The issue looks to be different now, right? It seems this time you can't spawn some instances where previously it was that, they get killed by OOM-killer. What are the instances that are failing to boot? What is the error reported? can you share nova compute logs? Is there any third party components which are also consuming memory on host? It's important to consider reserving memory. You are trying to fit all memory on each NUMA nodes and It's not something I would recommend. It's important to take into account the QEMU overhead. The guest memory can't float so if there are any other component using it (emulator threads, qemu overhead, devices...) the guest could be killed.
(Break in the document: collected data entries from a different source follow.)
(** * Mineracao: the GitHub miner for TypeScript + React + Jest repositories

    A shallow embedding of [scripts/mine_ts_react_jest] (the REST-paginated
    revision with the source-scan fallback, the GraphQL revisions that came
    before it) and the properties of its HTTP client, technology detector,
    noise filter and pagination driver.

    Conventions of the embedding:
    - a JavaScript string is the [string] of the bytes of its UTF-8
      encoding (a surrogate that stands alone is encoded like any code
      point of three bytes);
    - a JavaScript number that the scripts treat as an integer (epoch seconds,
      byte counts, page numbers, counters) is a [Z]; the wait of the
      back-off, which is computed in double precision and can be NaN, is a
      [Num.t];
    - an [async] function is a computation in the monad [M]: it reads the
      clock and the network of an environment [Env], threads a [World]
      (clock, requests issued, sleeps, console) and ends with a value, a
      thrown error, or never ends ([Hang], for the two unbounded loops);
    - the bodies that the GitHub REST API answers with follow the API schema
      and are typed ([Body]); the content of [package.json], which is
      arbitrary user data, is an untyped [JSON] value. *)

From Stdlib Require Import ZArith Ascii String DecimalString.
From stdpp Require Import gmap strings list.

#[local] Set Warnings "-register-all".
Local Open Scope Z_scope.

(** ** The case data of Unicode

    The tables of the Unicode Character Database, version 14.0, that
    lower-casing reads. *)

Module Ucd.

(** The simple lower-case mappings: an entry [(lo, hi, step, delta)] maps
    every [step]-th code point from [lo] to [hi] to itself plus [delta].
    U+0130, which maps to two code points, is not in the table. *)
Definition lowerTable : list (Z * Z * Z * Z) :=
  [(65, 90, 1, 32); (192, 214, 1, 32); (216, 222, 1, 32); (256, 302, 2, 1);
   (306, 310, 2, 1); (313, 327, 2, 1); (330, 374, 2, 1);
   (376, 376, 1, -121); (377, 381, 2, 1); (385, 385, 1, 210);
   (386, 388, 2, 1); (390, 390, 1, 206); (391, 391, 1, 1);
   (393, 394, 1, 205); (395, 395, 1, 1); (398, 398, 1, 79);
   (399, 399, 1, 202); (400, 400, 1, 203); (401, 401, 1, 1);
   (403, 403, 1, 205); (404, 404, 1, 207); (406, 406, 1, 211);
   (407, 407, 1, 209); (408, 408, 1, 1); (412, 412, 1, 211);
   (413, 413, 1, 213); (415, 415, 1, 214); (416, 420, 2, 1);
   (422, 422, 1, 218); (423, 423, 1, 1); (425, 425, 1, 218);
   (428, 428, 1, 1); (430, 430, 1, 218); (431, 431, 1, 1);
   (433, 434, 1, 217); (435, 437, 2, 1); (439, 439, 1, 219);
   (440, 440, 1, 1); (444, 444, 1, 1); (452, 452, 1, 2); (453, 453, 1, 1);
   (455, 455, 1, 2); (456, 456, 1, 1); (458, 458, 1, 2); (459, 475, 2, 1);
   (478, 494, 2, 1); (497, 497, 1, 2); (498, 500, 2, 1); (502, 502, 1, -97);
   (503, 503, 1, -56); (504, 542, 2, 1); (544, 544, 1, -130);
   (546, 562, 2, 1); (570, 570, 1, 10795); (571, 571, 1, 1);
   (573, 573, 1, -163); (574, 574, 1, 10792); (577, 577, 1, 1);
   (579, 579, 1, -195); (580, 580, 1, 69); (581, 581, 1, 71);
   (582, 590, 2, 1); (880, 882, 2, 1); (886, 886, 1, 1); (895, 895, 1, 116);
   (902, 902, 1, 38); (904, 906, 1, 37); (908, 908, 1, 64);
   (910, 911, 1, 63); (913, 929, 1, 32); (931, 939, 1, 32);
   (975, 975, 1, 8); (984, 1006, 2, 1); (1012, 1012, 1, -60);
   (1015, 1015, 1, 1); (1017, 1017, 1, -7); (1018, 1018, 1, 1);
   (1021, 1023, 1, -130); (1024, 1039, 1, 80); (1040, 1071, 1, 32);
   (1120, 1152, 2, 1); (1162, 1214, 2, 1); (1216, 1216, 1, 15);
   (1217, 1229, 2, 1); (1232, 1326, 2, 1); (1329, 1366, 1, 48);
   (4256, 4293, 1, 7264); (4295, 4295, 1, 7264); (4301, 4301, 1, 7264);
   (5024, 5103, 1, 38864); (5104, 5109, 1, 8); (7312, 7354, 1, -3008);
   (7357, 7359, 1, -3008); (7680, 7828, 2, 1); (7838, 7838, 1, -7615);
   (7840, 7934, 2, 1); (7944, 7951, 1, -8); (7960, 7965, 1, -8);
   (7976, 7983, 1, -8); (7992, 7999, 1, -8); (8008, 8013, 1, -8);
   (8025, 8031, 2, -8); (8040, 8047, 1, -8); (8072, 8079, 1, -8);
   (8088, 8095, 1, -8); (8104, 8111, 1, -8); (8120, 8121, 1, -8);
   (8122, 8123, 1, -74); (8124, 8124, 1, -9); (8136, 8139, 1, -86);
   (8140, 8140, 1, -9); (8152, 8153, 1, -8); (8154, 8155, 1, -100);
   (8168, 8169, 1, -8); (8170, 8171, 1, -112); (8172, 8172, 1, -7);
   (8184, 8185, 1, -128); (8186, 8187, 1, -126); (8188, 8188, 1, -9);
   (8486, 8486, 1, -7517); (8490, 8490, 1, -8383); (8491, 8491, 1, -8262);
   (8498, 8498, 1, 28); (8544, 8559, 1, 16); (8579, 8579, 1, 1);
   (9398, 9423, 1, 26); (11264, 11311, 1, 48); (11360, 11360, 1, 1);
   (11362, 11362, 1, -10743); (11363, 11363, 1, -3814);
   (11364, 11364, 1, -10727); (11367, 11371, 2, 1);
   (11373, 11373, 1, -10780); (11374, 11374, 1, -10749);
   (11375, 11375, 1, -10783); (11376, 11376, 1, -10782);
   (11378, 11378, 1, 1); (11381, 11381, 1, 1); (11390, 11391, 1, -10815);
   (11392, 11490, 2, 1); (11499, 11501, 2, 1); (11506, 11506, 1, 1);
   (42560, 42604, 2, 1); (42624, 42650, 2, 1); (42786, 42798, 2, 1);
   (42802, 42862, 2, 1); (42873, 42875, 2, 1); (42877, 42877, 1, -35332);
   (42878, 42886, 2, 1); (42891, 42891, 1, 1); (42893, 42893, 1, -42280);
   (42896, 42898, 2, 1); (42902, 42920, 2, 1); (42922, 42922, 1, -42308);
   (42923, 42923, 1, -42319); (42924, 42924, 1, -42315);
   (42925, 42925, 1, -42305); (42926, 42926, 1, -42308);
   (42928, 42928, 1, -42258); (42929, 42929, 1, -42282);
   (42930, 42930, 1, -42261); (42931, 42931, 1, 928); (42932, 42946, 2, 1);
   (42948, 42948, 1, -48); (42949, 42949, 1, -42307);
   (42950, 42950, 1, -35384); (42951, 42953, 2, 1); (42960, 42960, 1, 1);
   (42966, 42968, 2, 1); (42997, 42997, 1, 1); (65313, 65338, 1, 32);
   (66560, 66599, 1, 40); (66736, 66771, 1, 40); (66928, 66938, 1, 39);
   (66940, 66954, 1, 39); (66956, 66962, 1, 39); (66964, 66965, 1, 39);
   (68736, 68786, 1, 64); (71840, 71871, 1, 32); (93760, 93791, 1, 32);
   (125184, 125217, 1, 34)].

(** The code points with the property Case_Ignorable, as ranges. *)
Definition ignorableRanges : list (Z * Z) :=
  [(39, 39); (46, 46); (58, 58); (94, 94); (96, 96); (168, 168); (173, 173);
   (175, 175); (180, 180); (183, 184); (688, 879); (884, 885); (890, 890);
   (900, 901); (903, 903); (1155, 1161); (1369, 1369); (1375, 1375);
   (1425, 1469); (1471, 1471); (1473, 1474); (1476, 1477); (1479, 1479);
   (1524, 1524); (1536, 1541); (1552, 1562); (1564, 1564); (1600, 1600);
   (1611, 1631); (1648, 1648); (1750, 1757); (1759, 1768); (1770, 1773);
   (1807, 1807); (1809, 1809); (1840, 1866); (1958, 1968); (2027, 2037);
   (2042, 2042); (2045, 2045); (2070, 2093); (2137, 2139); (2184, 2184);
   (2192, 2193); (2200, 2207); (2249, 2306); (2362, 2362); (2364, 2364);
   (2369, 2376); (2381, 2381); (2385, 2391); (2402, 2403); (2417, 2417);
   (2433, 2433); (2492, 2492); (2497, 2500); (2509, 2509); (2530, 2531);
   (2558, 2558); (2561, 2562); (2620, 2620); (2625, 2626); (2631, 2632);
   (2635, 2637); (2641, 2641); (2672, 2673); (2677, 2677); (2689, 2690);
   (2748, 2748); (2753, 2757); (2759, 2760); (2765, 2765); (2786, 2787);
   (2810, 2815); (2817, 2817); (2876, 2876); (2879, 2879); (2881, 2884);
   (2893, 2893); (2901, 2902); (2914, 2915); (2946, 2946); (3008, 3008);
   (3021, 3021); (3072, 3072); (3076, 3076); (3132, 3132); (3134, 3136);
   (3142, 3144); (3146, 3149); (3157, 3158); (3170, 3171); (3201, 3201);
   (3260, 3260); (3263, 3263); (3270, 3270); (3276, 3277); (3298, 3299);
   (3328, 3329); (3387, 3388); (3393, 3396); (3405, 3405); (3426, 3427);
   (3457, 3457); (3530, 3530); (3538, 3540); (3542, 3542); (3633, 3633);
   (3636, 3642); (3654, 3662); (3761, 3761); (3764, 3772); (3782, 3782);
   (3784, 3789); (3864, 3865); (3893, 3893); (3895, 3895); (3897, 3897);
   (3953, 3966); (3968, 3972); (3974, 3975); (3981, 3991); (3993, 4028);
   (4038, 4038); (4141, 4144); (4146, 4151); (4153, 4154); (4157, 4158);
   (4184, 4185); (4190, 4192); (4209, 4212); (4226, 4226); (4229, 4230);
   (4237, 4237); (4253, 4253); (4348, 4348); (4957, 4959); (5906, 5908);
   (5938, 5939); (5970, 5971); (6002, 6003); (6068, 6069); (6071, 6077);
   (6086, 6086); (6089, 6099); (6103, 6103); (6109, 6109); (6155, 6159);
   (6211, 6211); (6277, 6278); (6313, 6313); (6432, 6434); (6439, 6440);
   (6450, 6450); (6457, 6459); (6679, 6680); (6683, 6683); (6742, 6742);
   (6744, 6750); (6752, 6752); (6754, 6754); (6757, 6764); (6771, 6780);
   (6783, 6783); (6823, 6823); (6832, 6862); (6912, 6915); (6964, 6964);
   (6966, 6970); (6972, 6972); (6978, 6978); (7019, 7027); (7040, 7041);
   (7074, 7077); (7080, 7081); (7083, 7085); (7142, 7142); (7144, 7145);
   (7149, 7149); (7151, 7153); (7212, 7219); (7222, 7223); (7288, 7293);
   (7376, 7378); (7380, 7392); (7394, 7400); (7405, 7405); (7412, 7412);
   (7416, 7417); (7468, 7530); (7544, 7544); (7579, 7679); (8125, 8125);
   (8127, 8129); (8141, 8143); (8157, 8159); (8173, 8175); (8189, 8190);
   (8203, 8207); (8216, 8217); (8228, 8228); (8231, 8231); (8234, 8238);
   (8288, 8292); (8294, 8303); (8305, 8305); (8319, 8319); (8336, 8348);
   (8400, 8432); (11388, 11389); (11503, 11505); (11631, 11631);
   (11647, 11647); (11744, 11775); (11823, 11823); (12293, 12293);
   (12330, 12333); (12337, 12341); (12347, 12347); (12441, 12446);
   (12540, 12542); (40981, 40981); (42232, 42237); (42508, 42508);
   (42607, 42610); (42612, 42621); (42623, 42623); (42652, 42655);
   (42736, 42737); (42752, 42785); (42864, 42864); (42888, 42890);
   (42994, 42996); (43000, 43001); (43010, 43010); (43014, 43014);
   (43019, 43019); (43045, 43046); (43052, 43052); (43204, 43205);
   (43232, 43249); (43263, 43263); (43302, 43309); (43335, 43345);
   (43392, 43394); (43443, 43443); (43446, 43449); (43452, 43453);
   (43471, 43471); (43493, 43494); (43561, 43566); (43569, 43570);
   (43573, 43574); (43587, 43587); (43596, 43596); (43632, 43632);
   (43644, 43644); (43696, 43696); (43698, 43700); (43703, 43704);
   (43710, 43711); (43713, 43713); (43741, 43741); (43756, 43757);
   (43763, 43764); (43766, 43766); (43867, 43871); (43881, 43883);
   (44005, 44005); (44008, 44008); (44013, 44013); (64286, 64286);
   (64434, 64450); (65024, 65039); (65043, 65043); (65056, 65071);
   (65106, 65106); (65109, 65109); (65279, 65279); (65287, 65287);
   (65294, 65294); (65306, 65306); (65342, 65342); (65344, 65344);
   (65392, 65392); (65438, 65439); (65507, 65507); (65529, 65531);
   (66045, 66045); (66272, 66272); (66422, 66426); (67456, 67461);
   (67463, 67504); (67506, 67514); (68097, 68099); (68101, 68102);
   (68108, 68111); (68152, 68154); (68159, 68159); (68325, 68326);
   (68900, 68903); (69291, 69292); (69446, 69456); (69506, 69509);
   (69633, 69633); (69688, 69702); (69744, 69744); (69747, 69748);
   (69759, 69761); (69811, 69814); (69817, 69818); (69821, 69821);
   (69826, 69826); (69837, 69837); (69888, 69890); (69927, 69931);
   (69933, 69940); (70003, 70003); (70016, 70017); (70070, 70078);
   (70089, 70092); (70095, 70095); (70191, 70193); (70196, 70196);
   (70198, 70199); (70206, 70206); (70367, 70367); (70371, 70378);
   (70400, 70401); (70459, 70460); (70464, 70464); (70502, 70508);
   (70512, 70516); (70712, 70719); (70722, 70724); (70726, 70726);
   (70750, 70750); (70835, 70840); (70842, 70842); (70847, 70848);
   (70850, 70851); (71090, 71093); (71100, 71101); (71103, 71104);
   (71132, 71133); (71219, 71226); (71229, 71229); (71231, 71232);
   (71339, 71339); (71341, 71341); (71344, 71349); (71351, 71351);
   (71453, 71455); (71458, 71461); (71463, 71467); (71727, 71735);
   (71737, 71738); (71995, 71996); (71998, 71998); (72003, 72003);
   (72148, 72151); (72154, 72155); (72160, 72160); (72193, 72202);
   (72243, 72248); (72251, 72254); (72263, 72263); (72273, 72278);
   (72281, 72283); (72330, 72342); (72344, 72345); (72752, 72758);
   (72760, 72765); (72767, 72767); (72850, 72871); (72874, 72880);
   (72882, 72883); (72885, 72886); (73009, 73014); (73018, 73018);
   (73020, 73021); (73023, 73029); (73031, 73031); (73104, 73105);
   (73109, 73109); (73111, 73111); (73459, 73460); (78896, 78904);
   (92912, 92916); (92976, 92982); (92992, 92995); (94031, 94031);
   (94095, 94111); (94176, 94177); (94179, 94180); (110576, 110579);
   (110581, 110587); (110589, 110590); (113821, 113822); (113824, 113827);
   (118528, 118573); (118576, 118598); (119143, 119145); (119155, 119170);
   (119173, 119179); (119210, 119213); (119362, 119364); (121344, 121398);
   (121403, 121452); (121461, 121461); (121476, 121476); (121499, 121503);
   (121505, 121519); (122880, 122886); (122888, 122904); (122907, 122913);
   (122915, 122916); (122918, 122922); (123184, 123197); (123566, 123566);
   (123628, 123631); (125136, 125142); (125252, 125259); (127995, 127999);
   (917505, 917505); (917536, 917631); (917760, 917999)].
Two options need to be take into account [0]: reserved_host_memory_mb reserved_huge_pages [0] https://docs.openstack.org/ocata/config-reference/compute/config-options.html
Validated that the code works as intended but noted that it breaks oversubscription of memory for instances with a NUMA topology but no hugepages: https://bugzilla.redhat.com/show_bug.cgi?id=1664702 verification steps ------------------ 1. On the controller node of a fresh deployment: $ mysql -u nova -ss -r -e "select numa_topology from nova.compute_nodes where ID=2 ;" | python -m json.tool ... "mempages": [ { "nova_object.changes": [ "total", "used", "reserved", "size_kb" ], "nova_object.data": { "reserved": 0, "size_kb": 4, "total": 8594000, "used": 0 }, "nova_object.name": "NUMAPagesTopology", "nova_object.namespace": "nova", "nova_object.version": "1.1" }, ... 2. launch a flavor $ openstack flavor create --id 1234 --vcpus 1 --ram 64 --disk 15 test-flavor $ openstack flavor set --property hw:numa_nodes=1 test-flavor $ openstack server create test-vm --flavor test-flavor --image test-rhel75 3. Comparing the value in the db $ mysql -u nova -ss -r -e "select numa_topology from nova.compute_nodes where ID=2 ;" | python -m json.tool ... "mempages": [ { "nova_object.changes": [ "total", "used", "reserved", "size_kb" ], "nova_object.data": { "reserved": 0, "size_kb": 4, "total": 8594000, "used": 16384 }, "nova_object.name": "NUMAPagesTopology", "nova_object.namespace": "nova", "nova_object.version": "1.1" }, ... Running a full diff on the output of both requests we can check: $ diff before.log after.log ... 20c20 < "cpu_usage": 0, --- > "cpu_usage": 1, 41c41 < "memory_usage": 0, --- > "memory_usage": 64, 54c54 < "used": 0 --- > "used": 16384 62d61 ...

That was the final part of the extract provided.